Metabolic profiling and combined therapeutic strategies unveil the cytotoxic potential of selenium-chrysin (SeChry) in NSCLC cells.

Lung cancer ranks as the predominant cause of cancer-related mortalities on a global scale. Despite progress in therapeutic interventions, encompassing surgical procedures, radiation, chemotherapy, targeted therapies and immunotherapy, the overall prognosis remains unfavorable. Imbalances in redox equilibrium and disrupted redox signaling, common traits in tumors, play crucial roles in malignant progression and treatment resistance. Cancer cells, often characterized by persistent high levels of reactive oxygen species (ROS) resulting from genetic, metabolic, and microenvironmental alterations, counterbalance this by enhancing their antioxidant capacity.
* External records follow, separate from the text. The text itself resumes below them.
(* ===== verification/SecretMasker.v ===== *)
(** * The secret masker

    Model of [packages/core/src/playbooks/kernel/secretMasker.ts]: every spelling of a secret
    in an output is replaced by a marker, and a text that is too long is cut without splitting
    one.  The scanning expression of the code is the alternation of the spellings, longest
    first, restarted one unit after each match: at every position, the first spelling that
    matches there. *)
From S2P Require Import Prelude JsText Regex PolicyTypes Sorting PlaybookKernel.

Definition MIN_SECRET_LENGTH : nat := 8.
Record SecretToMask := mkSecret { secret_name : str; secret_value : str }.
Record Match := mkMatch { match_start : nat; match_end : nat; match_name : str }.

Definition markerOf (name : str) : str := js "[secret:" ++ name ++ js "]".

(** ** Characters *)

(** [Array.from(text)]: the units of each code point. *)
Fixpoint code_points (s : str) : list str :=
  match s with
  | [] => []
  | c :: s' =>
      match s' with
      | d :: s'' => if is_high_surrogate c && is_low_surrogate d then [c; d] :: code_points s'' else [c] :: code_points s'
      | [] => [[c]]
      end
  end.
Definition lengthInCharacters (s : str) : nat := length (code_points s).

(** The bytes of a code point in UTF-8; [None] for half of a surrogate pair. *)
Definition code_of (point : str) : option N :=
  match point with
  | [c] => if is_high_surrogate c || is_low_surrogate c then None else Some c
  | [c; d] => Some (65536 + (c - 55296) * 1024 + (d - 56320))%N
  | _ => None
  end.
Definition utf8_of (code : N) : list N :=
  (if N.ltb code 128 then [code]
  else if N.ltb code 2048 then [192 + code / 64; 128 + code mod 64]
  else if N.ltb code 65536 then [224 + code / 4096; 128 + code / 64 mod 64; 128 + code mod 64]
  else [240 + code / 262144; 128 + code / 4096 mod 64; 128 + code / 64 mod 64; 128 + code mod 64])%N.
Definition utf8 (s : str) : option (list N) :=
  bytes_of ← mapM (λ point, utf8_of <$> code_of point) (code_points s); Some (concat bytes_of).

(** ** Spellings *)
Definition upper_hex_digit (n : N) : N := (if N.ltb n 10 then n + 48 else n + 55)%N.
Definition percent (byte : N) : str := [chr "%"; upper_hex_digit (byte / 16)%N; upper_hex_digit (byte mod 16)%N].
Definition unreserved (c : N) : bool := is_alnum c || mem_chr c (js "-_.!~*'()").
(** [None]: the URIError of a lone surrogate. *)
Definition encodeURIComponent (s : str) : option str :=
  bytes_of ← mapM (λ point, utf8_of <$> code_of point) (code_points s);
  Some (concat ((λ bytes, match bytes with
                          | [b] => if unreserved b then [b] else percent b
                          | _ => concat (percent <$> bytes)
                          end) <$> bytes_of)).

Definition base64_digit (c62 c63 : N) (n : N) : N :=
  (if N.ltb n 26 then n + 65 else if N.ltb n 52 then n + 71 else if N.ltb n 62 then n - 4 else if N.eqb n 62 then c62 else c63)%N.
(** Base 64 without its padding. *)
Fixpoint base64_bytes (c62 c63 : N) (bytes : list N) : str :=
  match bytes with
  | a :: b :: c :: rest =>
      base64_digit c62 c63 (a / 4) :: base64_digit c62 c63 (a mod 4 * 16 + b / 16) ::
      base64_digit c62 c63 (b mod 16 * 4 + c / 64) :: base64_digit c62 c63 (c mod 64) :: base64_bytes c62 c63 rest
  | [a; b] => [base64_digit c62 c63 (a / 4); base64_digit c62 c63 (a mod 4 * 16 + b / 16); base64_digit c62 c63 (b mod 16 * 4)]
  | [a] => [base64_digit c62 c63 (a / 4); base64_digit c62 c63 (a mod 4 * 16)]
  | [] => []
  end%N.

Definition unicodeEscapeOf (c : N) : str := if N.leb c 127 then [c] else unicode_escape c.
(** [text.replaceAll(from, to)] for a one-unit [from] that [to] may contain. *)
Definition replace_unit (from : N) (to : str) (s : str) : str := concat ((λ c, if N.eqb c from then to else [c]) <$> s).
Definition jsonFormsOf (value : str) : list str :=
  let asStringifyWritesIt := json_units value in
  let withUnicodeEscapes := concat (unicodeEscapeOf <$> asStringifyWritesIt) in
  let escapedSlash := BACKSLASH :: js "/" in
  [asStringifyWritesIt; withUnicodeEscapes; replace_unit (chr "/") escapedSlash asStringifyWritesIt;
   replace_unit (chr "/") escapedSlash withUnicodeEscapes].
(** [urlEncoded.replaceAll('%20', '+')] *)
Fixpoint plus_for_space (s : str) : str :=
  match s with
  | a :: rest =>
      match rest with
      | b :: c :: rest' => if startsWith s (js "%20") then chr "+" :: plus_for_space rest' else a :: plus_for_space rest
      | _ => a :: plus_for_space rest
      end
  | [] => []
  end.
Definition formsOf (value : str) : option (list str) :=
  urlEncoded ← encodeURIComponent value;
  bytes ← utf8 value;
  Some ([value; urlEncoded; plus_for_space urlEncoded; base64_bytes (chr "+") (chr "/") bytes; base64_bytes (chr "-") (chr "_") bytes]
        ++ jsonFormsOf value).

(** ** Hexadecimal sequences *)
Definition isHex (c : N) : bool := is_digit c || in_range 97 102 c || in_range 65 70 c.
(** The length of the [%XX] or [\uXXXX] that starts a text, 0 when none does. *)
Definition hex_sequence (s : str) : nat :=
  match s with
  | c :: a :: b :: rest =>
      if N.eqb c (chr "%") && isHex a && isHex b then 3
      else match rest with
           | d :: e :: f :: _ => if N.eqb c BACKSLASH && N.eqb a (chr "u") && isHex b && isHex d && isHex e && isHex f then 6 else 0
           | _ => 0
           end
  | _ => 0
  end.
(** The units of a spelling, each with whether it lies in such a sequence. *)
Fixpoint marked_units (skip : nat) (s : str) : list (N * bool) :=
  match s with
  | [] => []
  | c :: s' =>
      match skip with
      | S more => (c, true) :: marked_units more s'
      | O => match hex_sequence s with
             | O => (c, false) :: marked_units 0 s'
             | S more => (c, true) :: marked_units more s'
             end
      end
  end.
Definition lower_unit (c : N) : N := if is_upper c then (c + 32)%N else c.
Definition withLowercaseHex (s : str) : str := (λ m : N * bool, if m.2 then lower_unit m.1 else m.1) <$> marked_units 0 s.
(** A unit of the pattern of a spelling: a hexadecimal letter of a sequence in either case. *)
Definition unit_matches (m : N * bool) (c : N) : bool :=
  N.eqb c m.1 || (m.2 && isHex m.1 && negb (is_digit m.1) && N.eqb (lower_unit c) (lower_unit m.1)).
Fixpoint units_match (units : list (N * bool)) (s : str) : bool :=
  match units, s with
  | [], _ => true
  | _ :: _, [] => false
  | m :: units', c :: s' => unit_matches m c && units_match units' s'
  end.
(** [patternOf(spelling)] at the start of a text. *)
Definition patternOf (spelling : str) (s : str) : bool := units_match (marked_units 0 spelling) s.

(** ** The masker *)
Inductive creation (A : Type) := Created (masker : A) | Refused (code : KernelErrorCode) | UriError.
Arguments Created {A} _.
Arguments Refused {A} _.
Arguments UriError {A}.

Definition assertMaskable (secret : SecretToMask) : option KernelErrorCode :=
  if negb (SECRET_NAME (secret_name secret)) then Some InvalidSecretName
  else if bool_decide (lengthInCharacters (secret_value secret) < MIN_SECRET_LENGTH) then Some SecretTooShort
  else None.

(** The owners in insertion order, then sorted by length, longest first ([sort] is stable). *)
Definition add_owner (name : str) (owners : rec str) (form : str) : rec str := if has_own owners form then owners else owners ++ [(form, name)].
Definition add_secret (owners : rec str) (named : str * list str) : rec str := fold_left (add_owner named.1) (withLowercaseHex <$> named.2) owners.
Definition namesBySpelling (named_forms : list (str * list str)) : rec str :=
  sort_by (λ owner : str * str, (- Z.of_nat (length owner.1))%Z) (fold_left add_secret named_forms []).

(** The match at a position: the first spelling of the alternation. *)
Definition match_at (nameOf : rec str) (position : nat) (s : str) : option Match :=
  match find (λ owner : str * str, patternOf owner.1 s) nameOf with
  | Some (spelling, _) =>
      let found := take (length spelling) s in
      Some (mkMatch position (position + length found) (default [] (get nameOf (withLowercaseHex found))))
  | None => None
  end.
Fixpoint matches_from_position (nameOf : rec str) (position : nat) (s : str) : list Match :=
  let here := match match_at nameOf position s with Some m => [m] | None => [] end in
  match s with
  | [] => here
  | _ :: s' => here ++ matches_from_position nameOf (S position) s'
  end.
Definition matchesOf (nameOf : rec str) (s : str) : list Match := matches_from_position nameOf 0 s.

(** The loop of [maskedWith]: the text so far, how far it is copied, the end of the region and
    the names it has; [None] is the [regionEnd] of -1. *)
Record Masking := mkMasking { masked : str; copiedUpTo : nat; regionEnd : option nat; regionNames : list str }.
Definition beyond (position : nat) (limit : option nat) : bool := match limit with Some l => bool_decide (l < position) | None => true end.
Definition at_or_beyond (position : nat) (limit : option nat) : bool := match limit with Some l => bool_decide (l ≤ position) | None => true end.
Definition closeRegion (m : Masking) : str := masked m ++ concat (markerOf <$> regionNames m).
Definition mask_match (text : str) (m : Masking) (found : Match) : Masking :=
  let startsNewRegion := at_or_beyond (match_start found) (regionEnd m) in
  let extendsRegion := beyond (match_end found) (regionEnd m) in
  let opened :=
    if startsNewRegion
    then mkMasking (closeRegion m ++ slice text (copiedUpTo m) (match_start found)) (copiedUpTo m) (regionEnd m) []
    else m in
  if startsNewRegion || extendsRegion then
    mkMasking (masked opened) (match_end found) (Some (match_end found))
      (if mem_str (match_name found) (regionNames opened) then regionNames opened else regionNames opened ++ [match_name found])
  else opened.
Definition maskedWith (text : str) (matches : list Match) : str :=
  let m := fold_left (mask_match text) matches (mkMasking [] 0 None []) in
  closeRegion m ++ drop (copiedUpTo m) text.

(** The region of matches that holds [position] strictly inside. *)
Fixpoint region_crossing (matches : list Match) (position : nat) (region : option (nat * nat)) : option nat :=
  let crosses := match region with Some (s, e) => bool_decide (s < position) && bool_decide (position < e) | None => false end in
  match matches with
  | [] => if crosses then fst <$> region else None
  | found :: rest =>
      match region with
      | Some (s, e) =>
          if bool_decide (match_start found < e) then region_crossing rest position (Some (s, max e (match_end found)))
          else if crosses then Some s
          else region_crossing rest position (Some (match_start found, match_end found))
      | None => region_crossing rest position (Some (match_start found, match_end found))
      end
  end.
Definition startOfRegionCrossing (matches : list Match) (position : nat) : option nat := region_crossing matches position None.
Definition unit_before_is_high (text : str) (cut : nat) : bool :=
  match cut with O => false | S k => match text !! k with Some c => is_high_surrogate c | None => false end end.
Definition cutPositionOf (text : str) (matches : list Match) (maxChars : nat) : nat :=
  let cut := default maxChars (startOfRegionCrossing matches maxChars) in
  if unit_before_is_high text cut then cut - 1 else cut.

Definition DEFAULT_MAX_INPUT_CHARS : nat := Z.to_nat 262144.
Definition TRUNCATION_MARKER : str := js "[truncated]".
Definition mask (nameOf : rec str) (maxInputChars : nat) (text : str) : str :=
  if bool_decide (length text ≤ maxInputChars) then maskedWith text (matchesOf nameOf text)
  else
    let longestSpelling := foldr max 1 ((λ owner : str * str, length owner.1) <$> nameOf) in
    let window := take (maxInputChars + longestSpelling - 1) text in
    let matches := matchesOf nameOf window in
    let cut := cutPositionOf text matches maxInputChars in
    let matchesBeforeTheCut := filter (λ m, match_end m ≤ cut) matches in
    maskedWith (take cut text) matchesBeforeTheCut ++ TRUNCATION_MARKER.
Definition named_forms (secret : SecretToMask) : option (str * list str) :=
  forms ← formsOf (secret_value secret); Some (secret_name secret, forms).
Definition createSecretMasker (secrets : list SecretToMask) (maxInputChars : nat) : creation (str → str) :=
  match omap assertMaskable secrets with
  | code :: _ => Refused code
  | [] =>
      match mapM named_forms secrets with
      | None => UriError
      | Some named => Created (mask (namesBySpelling named) maxInputChars)
      end
  end.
Cysteine availability emerges as a critical factor in chemoresistance, shaping the survival dynamics of non-small cell lung cancer (NSCLC) cells. Selenium-chrysin (SeChry) was disclosed as a modulator of cysteine intracellular availability. This study comprehensively characterizes the metabolism of SeChry and investigates its cytotoxic effects in NSCLC. SeChry treatment induces notable metabolic shifts, particularly in selenocompound metabolism, impacting crucial pathways such as glycolysis, gluconeogenesis, the tricarboxylic acid (TCA) cycle, and amino acid metabolism. Additionally, SeChry affects the levels of key metabolites such as acetate, lactate, glucose, and amino acids, contributing to disruptions in redox homeostasis and cellular biosynthesis. The combination of SeChry with other treatments, such as glycolysis inhibition and chemotherapy, results in greater efficacy. Furthermore, by exploiting NSCLC's capacity to consume lactate, the use of lactic acid-conjugated dendrimer nanoparticles for SeChry delivery is investigated, showing specificity to cancer cells expressing monocarboxylate transporters.